(TASK BRIEF):
Under this line are the records; write out word for word the part that begins at the line containing "in Component_drop child" and ends at the line containing "Definition rect_in (s", and no more.

(DATA PROVIDED):

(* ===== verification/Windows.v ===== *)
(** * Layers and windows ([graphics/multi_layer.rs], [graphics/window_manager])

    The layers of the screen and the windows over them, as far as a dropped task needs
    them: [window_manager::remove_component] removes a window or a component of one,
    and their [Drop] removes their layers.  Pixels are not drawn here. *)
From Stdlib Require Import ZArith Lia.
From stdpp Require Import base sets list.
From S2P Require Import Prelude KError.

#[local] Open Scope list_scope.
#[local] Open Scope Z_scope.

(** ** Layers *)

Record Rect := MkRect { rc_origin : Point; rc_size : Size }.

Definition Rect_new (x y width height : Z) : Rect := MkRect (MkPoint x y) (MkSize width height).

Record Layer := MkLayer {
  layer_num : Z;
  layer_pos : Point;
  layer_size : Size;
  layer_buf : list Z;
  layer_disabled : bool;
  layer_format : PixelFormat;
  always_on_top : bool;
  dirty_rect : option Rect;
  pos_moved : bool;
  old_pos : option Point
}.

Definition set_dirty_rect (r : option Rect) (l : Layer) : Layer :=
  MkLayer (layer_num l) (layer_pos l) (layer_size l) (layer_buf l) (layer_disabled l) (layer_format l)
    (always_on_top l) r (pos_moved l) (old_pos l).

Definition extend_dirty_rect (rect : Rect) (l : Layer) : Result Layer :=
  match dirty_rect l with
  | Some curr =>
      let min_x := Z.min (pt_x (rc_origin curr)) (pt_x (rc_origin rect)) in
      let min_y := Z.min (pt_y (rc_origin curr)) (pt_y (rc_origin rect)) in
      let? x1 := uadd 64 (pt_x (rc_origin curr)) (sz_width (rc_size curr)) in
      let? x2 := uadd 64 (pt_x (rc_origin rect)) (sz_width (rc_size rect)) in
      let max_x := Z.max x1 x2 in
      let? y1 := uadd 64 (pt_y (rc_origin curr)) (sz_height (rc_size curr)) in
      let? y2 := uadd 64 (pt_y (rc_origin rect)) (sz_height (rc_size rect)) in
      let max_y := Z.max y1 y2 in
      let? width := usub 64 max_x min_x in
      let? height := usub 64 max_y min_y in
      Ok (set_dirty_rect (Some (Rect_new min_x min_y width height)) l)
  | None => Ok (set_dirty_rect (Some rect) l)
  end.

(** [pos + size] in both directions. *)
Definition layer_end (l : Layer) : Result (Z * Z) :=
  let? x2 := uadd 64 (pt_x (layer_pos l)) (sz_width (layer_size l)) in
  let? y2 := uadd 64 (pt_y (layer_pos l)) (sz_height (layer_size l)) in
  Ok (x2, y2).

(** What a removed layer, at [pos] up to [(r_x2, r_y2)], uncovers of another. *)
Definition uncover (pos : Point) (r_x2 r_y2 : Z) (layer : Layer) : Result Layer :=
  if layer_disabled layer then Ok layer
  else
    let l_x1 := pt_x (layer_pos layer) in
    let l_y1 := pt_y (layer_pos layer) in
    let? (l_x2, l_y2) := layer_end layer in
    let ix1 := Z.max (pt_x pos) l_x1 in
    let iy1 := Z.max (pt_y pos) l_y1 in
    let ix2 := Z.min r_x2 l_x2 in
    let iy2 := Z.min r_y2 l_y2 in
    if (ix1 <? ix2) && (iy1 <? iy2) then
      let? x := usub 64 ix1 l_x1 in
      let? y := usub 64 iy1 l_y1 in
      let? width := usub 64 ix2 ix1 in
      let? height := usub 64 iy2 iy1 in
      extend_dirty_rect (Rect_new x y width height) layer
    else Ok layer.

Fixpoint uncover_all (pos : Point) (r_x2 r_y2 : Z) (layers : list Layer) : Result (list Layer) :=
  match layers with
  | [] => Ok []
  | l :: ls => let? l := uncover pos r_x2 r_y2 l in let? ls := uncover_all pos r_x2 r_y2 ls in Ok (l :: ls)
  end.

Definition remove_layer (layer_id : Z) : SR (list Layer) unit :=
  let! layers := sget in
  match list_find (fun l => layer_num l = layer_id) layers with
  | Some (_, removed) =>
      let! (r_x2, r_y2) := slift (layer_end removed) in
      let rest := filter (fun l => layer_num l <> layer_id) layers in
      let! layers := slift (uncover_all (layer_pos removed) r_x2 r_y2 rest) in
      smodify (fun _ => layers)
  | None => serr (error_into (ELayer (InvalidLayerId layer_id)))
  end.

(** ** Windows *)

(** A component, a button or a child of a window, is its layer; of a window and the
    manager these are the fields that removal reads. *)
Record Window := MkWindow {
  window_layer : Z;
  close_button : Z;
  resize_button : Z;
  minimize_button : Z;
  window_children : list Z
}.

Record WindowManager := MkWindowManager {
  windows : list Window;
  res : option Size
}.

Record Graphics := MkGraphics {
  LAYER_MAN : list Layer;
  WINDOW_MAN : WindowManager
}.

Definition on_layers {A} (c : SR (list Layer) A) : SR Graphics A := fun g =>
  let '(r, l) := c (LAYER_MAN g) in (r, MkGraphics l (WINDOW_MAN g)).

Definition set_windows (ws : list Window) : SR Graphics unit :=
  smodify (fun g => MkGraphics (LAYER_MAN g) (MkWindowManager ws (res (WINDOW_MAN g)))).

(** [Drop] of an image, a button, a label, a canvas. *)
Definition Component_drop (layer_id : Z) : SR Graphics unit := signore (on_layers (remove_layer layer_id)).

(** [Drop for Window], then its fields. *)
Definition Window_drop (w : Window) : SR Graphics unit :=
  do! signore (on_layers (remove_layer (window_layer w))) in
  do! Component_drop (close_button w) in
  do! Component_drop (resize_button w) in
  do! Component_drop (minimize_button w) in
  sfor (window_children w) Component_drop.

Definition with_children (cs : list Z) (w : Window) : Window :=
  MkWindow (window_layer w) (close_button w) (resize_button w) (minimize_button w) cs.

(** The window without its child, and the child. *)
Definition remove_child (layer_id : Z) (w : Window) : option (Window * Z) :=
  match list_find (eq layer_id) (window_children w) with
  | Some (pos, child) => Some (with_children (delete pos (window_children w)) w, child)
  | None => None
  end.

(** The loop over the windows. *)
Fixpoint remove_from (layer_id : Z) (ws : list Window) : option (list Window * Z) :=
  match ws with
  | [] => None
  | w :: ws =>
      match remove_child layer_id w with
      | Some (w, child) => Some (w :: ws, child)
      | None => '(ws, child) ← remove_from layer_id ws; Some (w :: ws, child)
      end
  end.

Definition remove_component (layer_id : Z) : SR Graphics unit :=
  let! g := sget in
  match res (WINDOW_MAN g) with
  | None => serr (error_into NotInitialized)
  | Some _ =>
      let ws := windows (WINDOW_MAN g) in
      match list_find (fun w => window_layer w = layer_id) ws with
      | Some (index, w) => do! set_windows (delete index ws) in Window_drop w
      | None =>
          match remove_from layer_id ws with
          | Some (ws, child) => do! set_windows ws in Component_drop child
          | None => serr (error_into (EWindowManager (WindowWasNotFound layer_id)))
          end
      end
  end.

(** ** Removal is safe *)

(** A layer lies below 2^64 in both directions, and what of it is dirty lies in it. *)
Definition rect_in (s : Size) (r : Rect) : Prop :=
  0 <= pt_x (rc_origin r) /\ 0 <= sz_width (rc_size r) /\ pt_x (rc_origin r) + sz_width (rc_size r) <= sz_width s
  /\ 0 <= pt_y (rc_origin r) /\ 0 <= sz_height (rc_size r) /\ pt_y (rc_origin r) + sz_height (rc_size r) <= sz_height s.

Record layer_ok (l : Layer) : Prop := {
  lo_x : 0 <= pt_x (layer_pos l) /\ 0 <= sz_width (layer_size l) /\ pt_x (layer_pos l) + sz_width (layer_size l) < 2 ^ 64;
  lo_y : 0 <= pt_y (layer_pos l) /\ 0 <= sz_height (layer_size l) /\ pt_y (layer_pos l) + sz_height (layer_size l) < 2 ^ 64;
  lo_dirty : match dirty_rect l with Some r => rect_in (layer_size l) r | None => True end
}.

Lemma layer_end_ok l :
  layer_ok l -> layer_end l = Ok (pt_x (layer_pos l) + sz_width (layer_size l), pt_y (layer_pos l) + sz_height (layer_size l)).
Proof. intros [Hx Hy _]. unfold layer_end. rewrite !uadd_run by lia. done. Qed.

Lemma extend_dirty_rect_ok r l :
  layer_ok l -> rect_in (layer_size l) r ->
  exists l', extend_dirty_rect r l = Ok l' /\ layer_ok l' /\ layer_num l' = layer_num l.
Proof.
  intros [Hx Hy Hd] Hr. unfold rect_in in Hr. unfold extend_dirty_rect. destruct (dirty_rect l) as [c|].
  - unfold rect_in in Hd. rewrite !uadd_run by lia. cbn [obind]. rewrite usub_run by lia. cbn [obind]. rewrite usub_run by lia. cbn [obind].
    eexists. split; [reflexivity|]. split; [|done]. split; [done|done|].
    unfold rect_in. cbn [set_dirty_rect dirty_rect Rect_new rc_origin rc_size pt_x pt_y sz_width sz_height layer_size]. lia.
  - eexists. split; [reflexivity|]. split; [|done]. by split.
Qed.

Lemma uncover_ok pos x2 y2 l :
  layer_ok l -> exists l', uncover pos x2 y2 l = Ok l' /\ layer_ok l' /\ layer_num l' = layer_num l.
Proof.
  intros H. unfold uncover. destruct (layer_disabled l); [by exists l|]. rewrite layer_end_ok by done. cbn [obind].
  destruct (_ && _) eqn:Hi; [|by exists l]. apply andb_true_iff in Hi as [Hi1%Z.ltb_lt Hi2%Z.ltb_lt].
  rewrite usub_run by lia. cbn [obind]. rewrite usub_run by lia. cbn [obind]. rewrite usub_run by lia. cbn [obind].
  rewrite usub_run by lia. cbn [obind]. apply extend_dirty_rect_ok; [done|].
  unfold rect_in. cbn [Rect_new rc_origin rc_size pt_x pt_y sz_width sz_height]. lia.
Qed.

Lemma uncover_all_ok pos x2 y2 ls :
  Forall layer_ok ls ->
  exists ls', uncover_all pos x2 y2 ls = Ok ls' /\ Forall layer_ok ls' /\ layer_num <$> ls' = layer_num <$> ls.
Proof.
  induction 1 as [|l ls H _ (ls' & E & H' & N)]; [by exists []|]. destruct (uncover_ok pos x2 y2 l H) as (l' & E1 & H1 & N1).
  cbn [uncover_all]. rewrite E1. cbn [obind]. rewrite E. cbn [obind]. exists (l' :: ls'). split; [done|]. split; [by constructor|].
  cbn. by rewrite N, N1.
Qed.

(WRITTEN RESPONSE):
          | Some (ws, child) => do! set_windows ws in Component_drop child
          | None => serr (error_into (EWindowManager (WindowWasNotFound layer_id)))
          end
      end
  end.

(** ** Removal is safe *)

(** A layer lies below 2^64 in both directions, and what of it is dirty lies in it. *)
Definition rect_in (s : Size) (r : Rect) : Prop :=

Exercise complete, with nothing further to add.